BlackBerry CEO Lobs Desperate Hail Mary to Bolster His Company

John ChenJohn Chen
Executive Chairman and CEO of BlackBerry

In the roughly 15 months since he took over BlackBerry, Mr. Chen has delivered the company from death's door. Using a well-articulated strategy of focusing on services, Mr. Chen has convinced Wall Street that BlackBerry has, if not a bright future, some kind of future. That's no mean feat, but on Wednesday, Mr. Chen took us in a new direction, and that direction leads to nowhere good.

The very short version is that BlackBerry's CEO told the world Net Neutrality is less important than “app neutrality.” What is app neutrality? That's the “profoundly stupid” idea (as PCWorld put it) that all apps and all services be required to run on all mobile platforms.

That's right, all platforms. Regardless of application programming interfaces (APIs), software development kits (SDKs), features, capabilities, updates, installed user base, device capabilities, carrier support, or any other consideration, app developers and service providers must support all of the platforms.

Mr. Chen's own words:

Neutrality must be mandated at the application and content layer if we truly want a free, open and non-discriminatory internet. All wireless broadband customers must have the ability to access any lawful applications and content they choose, and applications/content providers must be prohibited from discriminating based on the customer’s mobile operating system.

Bad Ideas

Profoundly stupid really doesn't even come close to how utterly devoid of logic Mr. Chen's proposal is. It's even more unworkable than the U.S. and UK demanding backdoor access into encrypted messaging services. But, Mr. Chen, a technologist, should know better.

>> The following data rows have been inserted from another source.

(* ===== verification/BridgeRules.v ===== *)
(** * The ABI bridge: route and filter rules, and the interposed [ioctl]

    The outgoing half of [ipacm_abi_bridge_v5.c]: the ADD_RT / ADD_FLT family
    and GENERATE_FLT_EQ are rebuilt in the 02300 layout in a local array, sent
    to the kernel, and the handles and statuses are copied back. [ioctl] is
    the entry point IPACM calls. The parameter [sp] is the address of the
    local array of the function that runs. *)
From stdpp Require Import base tactics list gmap strings numbers.
From Stdlib Require Import ZArith Lia.
From S2P Require Import Prelude Mem CStr BridgeBase BridgeQuery.

Section rules.
Context `{IpaAbi} `{OsApi}.

(** ** Rule layouts *)
Definition attr_new_to_old (oldp newp : Z) : M mem unit :=
  mem_zero oldp OLD_ATTR_SIZE ;;
  mem_copy oldp newp ATTR_COMMON_SIZE.

Definition rt_rule_new_to_old (oldp newp : Z) : M mem unit :=
  mem_zero oldp OLD_RT_RULE_SIZE ;;
  mem_copy oldp newp 12 ;;
  attr_new_to_old (oldp + 12) (newp + 12) ;;
  mem_copy (oldp + 164) (newp + rt_max_prio) 4.

Definition flt_rule_new_to_old (oldp newp : Z) : M mem unit :=
  mem_zero oldp OLD_FLT_RULE_SIZE ;;
  mem_copy oldp newp 12 ;;
  attr_new_to_old (oldp + 12) (newp + 12) ;;
  mem_copy (oldp + 164) (newp + flt_eq_attrib) 184 ;;
  mem_copy (oldp + 348) (newp + flt_rt_tbl_idx) 12.

Definition log_translate_ioctl (tag : string) (n ret0 : Z) : B unit :=
  let* fd := log_open in
  if fd <? 0 then ret tt
  else
    log_s fd (chars "[ABI] ") ;; log_s fd (chars tag) ;; log_s fd (chars " translated n=") ;;
    log_hex32_fd fd n ;; log_s fd (chars " ret=") ;; log_hex32_fd fd (u32 ret0) ;;
    log_s fd newline ;;
    sys_close fd.

(** ** The ADD_* ioctls

    The eight functions share two bodies, one for the structures that end in
    a rule array and one for the V2 structures that point to it; the rule
    kind says which rule is moved and where its fields are. The result is
    [*retp], [None] when the function returns 0 without touching it ([retp]
    is the address of a local of [ioctl], never NULL). *)
Record rule_kind := RuleKind {
  rk_conv : Z → Z → M mem unit;
  rk_old_size : Z; rk_old_at_rear : Z; rk_old_hdl : Z; rk_old_status : Z;
  rk_new : rule_add_struct }.

Definition rt_kind : rule_kind :=
  RuleKind rt_rule_new_to_old OLD_RT_ADD_SIZE OLD_RT_ADD_AT_REAR OLD_RT_ADD_HDL OLD_RT_ADD_STATUS
    rt_add.

Definition flt_kind : rule_kind :=
  RuleKind flt_rule_new_to_old OLD_FLT_ADD_SIZE OLD_FLT_ADD_AT_REAR OLD_FLT_ADD_HDL
    OLD_FLT_ADD_STATUS flt_add.

(** The loop before the system call. *)
Definition rules_to_old (k : rule_kind) (n old_rules new_rules : Z) : M mem unit :=
  for_up (Z.to_nat n) 0 (λ i,
    let oldp := old_rules + i * rk_old_size k in
    let newp := new_rules + i * ra_size (rk_new k) in
    rk_conv k oldp newp ;;
    mem_copy (oldp + rk_old_at_rear k) (newp + ra_at_rear (rk_new k)) 1).

(** The loop after it. *)
Definition results_to_new (k : rule_kind) (n old_rules new_rules : Z) : M mem unit :=
  for_up (Z.to_nat n) 0 (λ i,
    let oldp := old_rules + i * rk_old_size k in
    let newp := new_rules + i * ra_size (rk_new k) in
    mem_copy (newp + ra_hdl (rk_new k)) (oldp + rk_old_hdl k) 4 ;;
    mem_copy (newp + ra_status (rk_new k)) (oldp + rk_old_status k) 4).

Definition translate_add (k : rule_kind) (tag : string) (hdr : Z) (st : add_struct)
    (buf fd request arg : Z) : B (option Z) :=
  if arg =? 0 then ret None
  else
    let* n0 := on_mem (rdf arg (as_num_rules st)) in
    let n := u32 n0 in
    if (n =? 0) || (RT_FLT_MAX_TRANSLATE_RULES <? n) then ret None
    else
      on_mem (mem_zero buf (hdr + RT_FLT_MAX_TRANSLATE_RULES * rk_old_size k)) ;;
      on_mem (mem_copy buf arg hdr) ;;
      let old_rules := buf + hdr in
      let new_rules := arg + f_off (as_rules st) in
      on_mem (rules_to_old k n old_rules new_rules) ;;
      let* r := sys_ioctl fd request buf in
      on_mem (results_to_new k n old_rules new_rules) ;;
      log_translate_ioctl tag n r ;;
      ret (Some r).

Definition translate_add_v2 (k : rule_kind) (tag : string) (hdr : Z) (st : add_struct)
    (buf fd request arg : Z) : B (option Z) :=
  if arg =? 0 then ret None
  else
    let* n0 := on_mem (rdf arg (as_num_rules st)) in
    let n := u32 n0 in
    if (n =? 0) || (RT_FLT_MAX_TRANSLATE_RULES <? n) then ret None
    else
      let* rules := on_mem (rdf arg (as_rules st)) in
      if rules =? 0 then ret None
      else
        on_mem (mem_zero buf (hdr + RT_FLT_MAX_TRANSLATE_RULES * rk_old_size k)) ;;
        on_mem (mem_copy buf arg hdr) ;;
        on_mem (wr32 (buf + f_off (as_rule_size st)) (rk_old_size k)) ;;
        let old_rules := buf + hdr in
        on_mem (wr64 (buf + f_off (as_rules st)) (u32 old_rules)) ;;
        let* rules := on_mem (rdf arg (as_rules st)) in
        let new_rules := u32 rules in
        on_mem (rules_to_old k n old_rules new_rules) ;;
        let* r := sys_ioctl fd request buf in
        on_mem (results_to_new k n old_rules new_rules) ;;
        log_translate_ioctl tag n r ;;
        ret (Some r).

Definition translate_add_rt_ioctl := translate_add rt_kind "ADD_RT" 44 add_rt_rule.
Definition translate_add_rt_v2_ioctl := translate_add_v2 rt_kind "ADD_RT_V2" 64 add_rt_rule_v2.
Definition translate_add_flt_ioctl := translate_add flt_kind "ADD_FLT" 16 add_flt_rule.
Definition translate_add_flt_v2_ioctl := translate_add_v2 flt_kind "ADD_FLT_V2" 40 add_flt_rule_v2.
Definition translate_add_rt_after_ioctl := translate_add rt_kind "ADD_RT_AFTER" 48 add_rt_rule_after.
Definition translate_add_rt_after_v2_ioctl :=
  translate_add_v2 rt_kind "ADD_RT_AFTER_V2" 64 add_rt_rule_after_v2.
Definition translate_add_flt_after_ioctl :=
  translate_add flt_kind "ADD_FLT_AFTER" 20 add_flt_rule_after.
Definition translate_add_flt_after_v2_ioctl :=
  translate_add_v2 flt_kind "ADD_FLT_AFTER_V2" 40 add_flt_rule_after_v2.

Definition translate_generate_flt_eq_ioctl (buf fd request arg : Z) : B (option Z) :=
  if arg =? 0 then ret None
  else
    on_mem (mem_zero buf OLD_GEN_EQ_SIZE) ;;
    on_mem (mem_copy buf arg 4) ;;
    on_mem (attr_new_to_old (buf + OLD_GEN_EQ_ATTR) (arg + gen_attrib)) ;;
    let* r := sys_ioctl fd request buf in
    (when 0 <=? r then on_mem (mem_copy (arg + gen_eq_attrib) (buf + OLD_GEN_EQ_EQ) 184)) ;;
    log_translate_ioctl "GENERATE_FLT_EQ" 1 r ;;
    ret (Some r).

Definition maybe_translate_rt_flt_ioctl (sp fd request nr arg : Z) : B (option Z) :=
  load_cfg ;;
  let* c := gets g_cfg in
  if (rt_flt_translate c =? 0) || (arg =? 0) then ret None
  else if nr =? IPA_IOCTL_ADD_RT_RULE then translate_add_rt_ioctl sp fd request arg
  else if nr =? IPA_IOCTL_ADD_FLT_RULE then translate_add_flt_ioctl sp fd request arg
  else if nr =? IPA_IOCTL_ADD_RT_RULE_AFTER then translate_add_rt_after_ioctl sp fd request arg
  else if nr =? IPA_IOCTL_ADD_FLT_RULE_AFTER then translate_add_flt_after_ioctl sp fd request arg
  else if nr =? IPA_IOCTL_ADD_RT_RULE_V2 then translate_add_rt_v2_ioctl sp fd request arg
  else if nr =? IPA_IOCTL_ADD_FLT_RULE_V2 then translate_add_flt_v2_ioctl sp fd request arg
  else if nr =? IPA_IOCTL_ADD_RT_RULE_AFTER_V2 then
    translate_add_rt_after_v2_ioctl sp fd request arg
  else if nr =? IPA_IOCTL_ADD_FLT_RULE_AFTER_V2 then
    translate_add_flt_after_v2_ioctl sp fd request arg
  else if nr =? IPA_IOCTL_GENERATE_FLT_EQ then translate_generate_flt_eq_ioctl sp fd request arg
  else ret None.

(** ** The log of a route or filter ioctl *)
(** [log_s(fd, key); log_hex32_fd(fd, (uint32_t)p->field);] *)
Definition log_kf (fd : Z) (key : string) (p : Z) (f : cfield) : B unit :=
  log_s fd (chars key) ;; let* v := on_mem (rdf p f) in log_hex32_fd fd (u32 v).

Definition log_tbl (fd p : Z) (st : add_struct) : B unit :=
  log_s fd (chars " tbl=") ;; log_name fd (p + as_tbl_name st).

Definition log_rt_flt_fields (fd nr arg : Z) : B unit :=
  if nr =? IPA_IOCTL_ADD_RT_RULE then
    log_kf fd " ADD_RT ip=" arg (as_ip add_rt_rule) ;; log_tbl fd arg add_rt_rule ;;
    log_kf fd " n=" arg (as_num_rules add_rt_rule)
  else if nr =? IPA_IOCTL_ADD_RT_RULE_V2 then
    log_kf fd " ADD_RT_V2 ip=" arg (as_ip add_rt_rule_v2) ;; log_tbl fd arg add_rt_rule_v2 ;;
    log_kf fd " n=" arg (as_num_rules add_rt_rule_v2) ;;
    log_kf fd " sz=" arg (as_rule_size add_rt_rule_v2)
  else if nr =? IPA_IOCTL_ADD_RT_RULE_AFTER then
    log_kf fd " ADD_RT_AFTER ip=" arg (as_ip add_rt_rule_after) ;; log_tbl fd arg add_rt_rule_after ;;
    log_kf fd " n=" arg (as_num_rules add_rt_rule_after) ;;
    log_kf fd " after=" arg (as_after add_rt_rule_after)
  else if nr =? IPA_IOCTL_ADD_RT_RULE_AFTER_V2 then
    log_kf fd " ADD_RT_AFTER_V2 ip=" arg (as_ip add_rt_rule_after_v2) ;;
    log_tbl fd arg add_rt_rule_after_v2 ;;
    log_kf fd " n=" arg (as_num_rules add_rt_rule_after_v2) ;;
    log_kf fd " after=" arg (as_after add_rt_rule_after_v2) ;;
    log_kf fd " sz=" arg (as_rule_size add_rt_rule_after_v2)
  else if nr =? IPA_IOCTL_MDFY_RT_RULE then
    log_kf fd " MDFY_RT ip=" arg (hs_ip mdfy_rt_rule) ;; log_kf fd " n=" arg (hs_num mdfy_rt_rule)
  else if nr =? IPA_IOCTL_MDFY_RT_RULE_V2 then
    log_kf fd " MDFY_RT_V2 ip=" arg (hs_ip mdfy_rt_rule_v2) ;;
    log_kf fd " n=" arg (hs_num mdfy_rt_rule_v2) ;; log_kf fd " sz=" arg (hs_size mdfy_rt_rule_v2)
  else if nr =? IPA_IOCTL_DEL_RT_RULE then
    log_kf fd " DEL_RT ip=" arg (hs_ip del_rt_rule) ;; log_kf fd " n=" arg (hs_num del_rt_rule)
  else if nr =? IPA_IOCTL_ADD_FLT_RULE then
    log_kf fd " ADD_FLT ip=" arg (as_ip add_flt_rule) ;; log_kf fd " ep=" arg (as_ep add_flt_rule) ;;
    log_kf fd " global=" arg (as_global add_flt_rule) ;;
    log_kf fd " n=" arg (as_num_rules add_flt_rule)
  else if nr =? IPA_IOCTL_ADD_FLT_RULE_V2 then
    log_kf fd " ADD_FLT_V2 ip=" arg (as_ip add_flt_rule_v2) ;;
    log_kf fd " ep=" arg (as_ep add_flt_rule_v2) ;;
    log_kf fd " global=" arg (as_global add_flt_rule_v2) ;;
    log_kf fd " n=" arg (as_num_rules add_flt_rule_v2) ;;
    log_kf fd " sz=" arg (as_rule_size add_flt_rule_v2)
  else if nr =? IPA_IOCTL_ADD_FLT_RULE_AFTER then
    log_kf fd " ADD_FLT_AFTER ip=" arg (as_ip add_flt_rule_after) ;;
    log_kf fd " ep=" arg (as_ep add_flt_rule_after) ;;
    log_kf fd " n=" arg (as_num_rules add_flt_rule_after) ;;
    log_kf fd " after=" arg (as_after add_flt_rule_after)
  else if nr =? IPA_IOCTL_ADD_FLT_RULE_AFTER_V2 then
    log_kf fd " ADD_FLT_AFTER_V2 ip=" arg (as_ip add_flt_rule_after_v2) ;;
    log_kf fd " ep=" arg (as_ep add_flt_rule_after_v2) ;;
    log_kf fd " n=" arg (as_num_rules add_flt_rule_after_v2) ;;
    log_kf fd " after=" arg (as_after add_flt_rule_after_v2) ;;
    log_kf fd " sz=" arg (as_rule_size add_flt_rule_after_v2)
  else if nr =? IPA_IOCTL_MDFY_FLT_RULE then
    log_kf fd " MDFY_FLT ip=" arg (hs_ip mdfy_flt_rule) ;; log_kf fd " n=" arg (hs_num mdfy_flt_rule)
  else if nr =? IPA_IOCTL_MDFY_FLT_RULE_V2 then
    log_kf fd " MDFY_FLT_V2 ip=" arg (hs_ip mdfy_flt_rule_v2) ;;
    log_kf fd " n=" arg (hs_num mdfy_flt_rule_v2) ;; log_kf fd " sz=" arg (hs_size mdfy_flt_rule_v2)
  else if nr =? IPA_IOCTL_DEL_FLT_RULE then
    log_kf fd " DEL_FLT ip=" arg (hs_ip del_flt_rule) ;; log_kf fd " n=" arg (hs_num del_flt_rule)
  else if nr =? IPA_IOCTL_GENERATE_FLT_EQ then log_s fd (chars " GENERATE_FLT_EQ")
  else ret tt.

Definition log_rt_flt (nr arg ret0 : Z) : B unit :=
  load_cfg ;;
  let* c := gets g_cfg in
  if (rt_flt_log c =? 0) || (arg =? 0) then ret tt
  else
    let* fd := log_open in
    if fd <? 0 then ret tt
    else
      log_s fd (chars "[ABI] IOC nr=") ;; log_hex32_fd fd (u32 nr) ;;
      log_s fd (chars " ret=") ;; log_hex32_fd fd (u32 ret0) ;;
      log_rt_flt_fields fd nr arg ;;
      log_s fd newline ;;
      sys_close fd.

(** ** The interposed ioctl *)
Definition ioc_type (request : Z) : Z := Z.land (Z.shiftr request IOC_TYPESHIFT) IOC_TYPEMASK.
Definition ioc_nr (request : Z) : Z := Z.land (Z.shiftr request IOC_NRSHIFT) IOC_NRMASK.

Definition is_rt_flt (nr : Z) : bool :=
  (nr =? IPA_IOCTL_ADD_RT_RULE) || (nr =? IPA_IOCTL_ADD_RT_RULE_V2)
  || (nr =? IPA_IOCTL_ADD_RT_RULE_AFTER) || (nr =? IPA_IOCTL_ADD_RT_RULE_AFTER_V2)
  || (nr =? IPA_IOCTL_MDFY_RT_RULE) || (nr =? IPA_IOCTL_MDFY_RT_RULE_V2)
  || (nr =? IPA_IOCTL_DEL_RT_RULE)
  || (nr =? IPA_IOCTL_ADD_FLT_RULE) || (nr =? IPA_IOCTL_ADD_FLT_RULE_V2)
  || (nr =? IPA_IOCTL_ADD_FLT_RULE_AFTER) || (nr =? IPA_IOCTL_ADD_FLT_RULE_AFTER_V2)
  || (nr =? IPA_IOCTL_MDFY_FLT_RULE) || (nr =? IPA_IOCTL_MDFY_FLT_RULE_V2)
  || (nr =? IPA_IOCTL_DEL_FLT_RULE) || (nr =? IPA_IOCTL_GENERATE_FLT_EQ).

(** [long] and [int] are both 32 bits on the target, so [(int)ret] is [ret]. *)
Definition ioctl (sp fd request arg : Z) : B Z :=
  let type := ioc_type request in
  let nr := ioc_nr request in
  let magic := type =? IPA_IOC_MAGIC in
  let* is_ipa := (if magic then fd_is_ipa_dev fd else ret 1) in
  if is_ipa =? 0 then sys_ioctl fd request arg
  else
    let* tr := (if magic then maybe_translate_rt_flt_ioctl sp fd request nr arg else ret None) in
    match tr with
    | Some r => log_rt_flt nr arg r ;; ret r
    | None =>
        let* r := sys_ioctl fd request arg in
        (when (0 <=? r) && magic && negb (arg =? 0) then
          (if nr =? IPA_IOCTL_QUERY_INTF_TX_PROPS then handle_query_tx sp arg
           else if nr =? IPA_IOCTL_QUERY_INTF_RX_PROPS then handle_query_rx sp arg
           else when nr =? IPA_IOCTL_QUERY_INTF_EXT_PROPS then handle_query_ext arg)) ;;
        (when magic && negb (arg =? 0) && is_rt_flt nr then log_rt_flt nr arg r) ;;
        ret r
    end.
End rules.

As part of his argument, Mr. Chen pointed out that BlackBerry has made BlackBerry Messenger available on competing mobile operating systems, while Apple keeps iMessages on iOS and OS X. He calls this unfair, but what he left out of his blog post is the reality that BlackBerry Messenger was available exclusively on BlackBerry hardware for years.

The company didn't bring it to other platforms until iPhone and Android took all the market share, threatening BlackBerry's very existence. BlackBerry was forced to extend BlackBerry Messenger to iPhone as the foundation of its new services-for-profit business model. If people were still buying BlackBerry handsets, Messenger would likely still be limited to those handsets.

And because nobody buys BlackBerry handsets, developers and service providers don't develop for the platform. That begets a vicious circle of decreasing consumer demand, but such is the way of business. The market has found BlackBerry wanting, and Mr. Chen's solution is to ask for government mandates forcing developers and service providers to support his platform.

It's so nakedly self-serving; but worse, it would never work.

Worse Ideas

Let's go back to 1999. Apple's Mac market share has been plummeting for years. Everyone knew that if you wanted to make money with software, you had to develop for Windows. This had its own vicious circle for Apple, which those same “everyones” knew would soon close up shop.

Can you imagine if Steve Jobs had demanded legal protections forcing Windows developers to support the Mac? Technically, to match Mr. Chen's proposal, Mr. Jobs would have asked that every flavor of Unix, Linux, Solaris, OS/2, SGI, BeOS—and I think Amiga was still kicking—be supported by all software.

Everyone would have known he really meant the Mac, but the point is Steve Jobs would have been the laughing stock of the tech world. Then again, Mr. Jobs didn't think like that. He did not and would not have made such a proposal.

2007 called, and it wants its idea of a smartphone back.

BlackBerry 10 Smartphone Lineup on January 22, 2015
6 of These Devices Have Physical Keyboards

My point, though, is that not all OSes have the same capabilities. Not all hardware has the same features. To make “app neutrality” work, we either have to have a platform-agnostic intermediary engine like Java—remember Java?—or developers would have to recode their wares to run natively on all of the platforms.

Either way, we would immediately descend into this lowest-common denominator world of crappy, buggy mobile apps. And that world would be dominated exclusively by established companies with the resources to code-for-all. Small developers with an idea for an app would never in a million years be able to bring that app to market.

If this had been the law in 2007, you could forget about the App Store revolution. We'd never have seen all the amazing ideas brought to life about millions of developers across the world.

But heck, BlackBerry hardware would still be artificially competitive, and I guess that's all Mr. Chen cares about.

So far, the tech world is reacting with the ridicule John Chen's proposal deserves. I hope he takes in stride and gets back to transforming BlackBerry in a competitive services company. He should leave the public policy debates to others.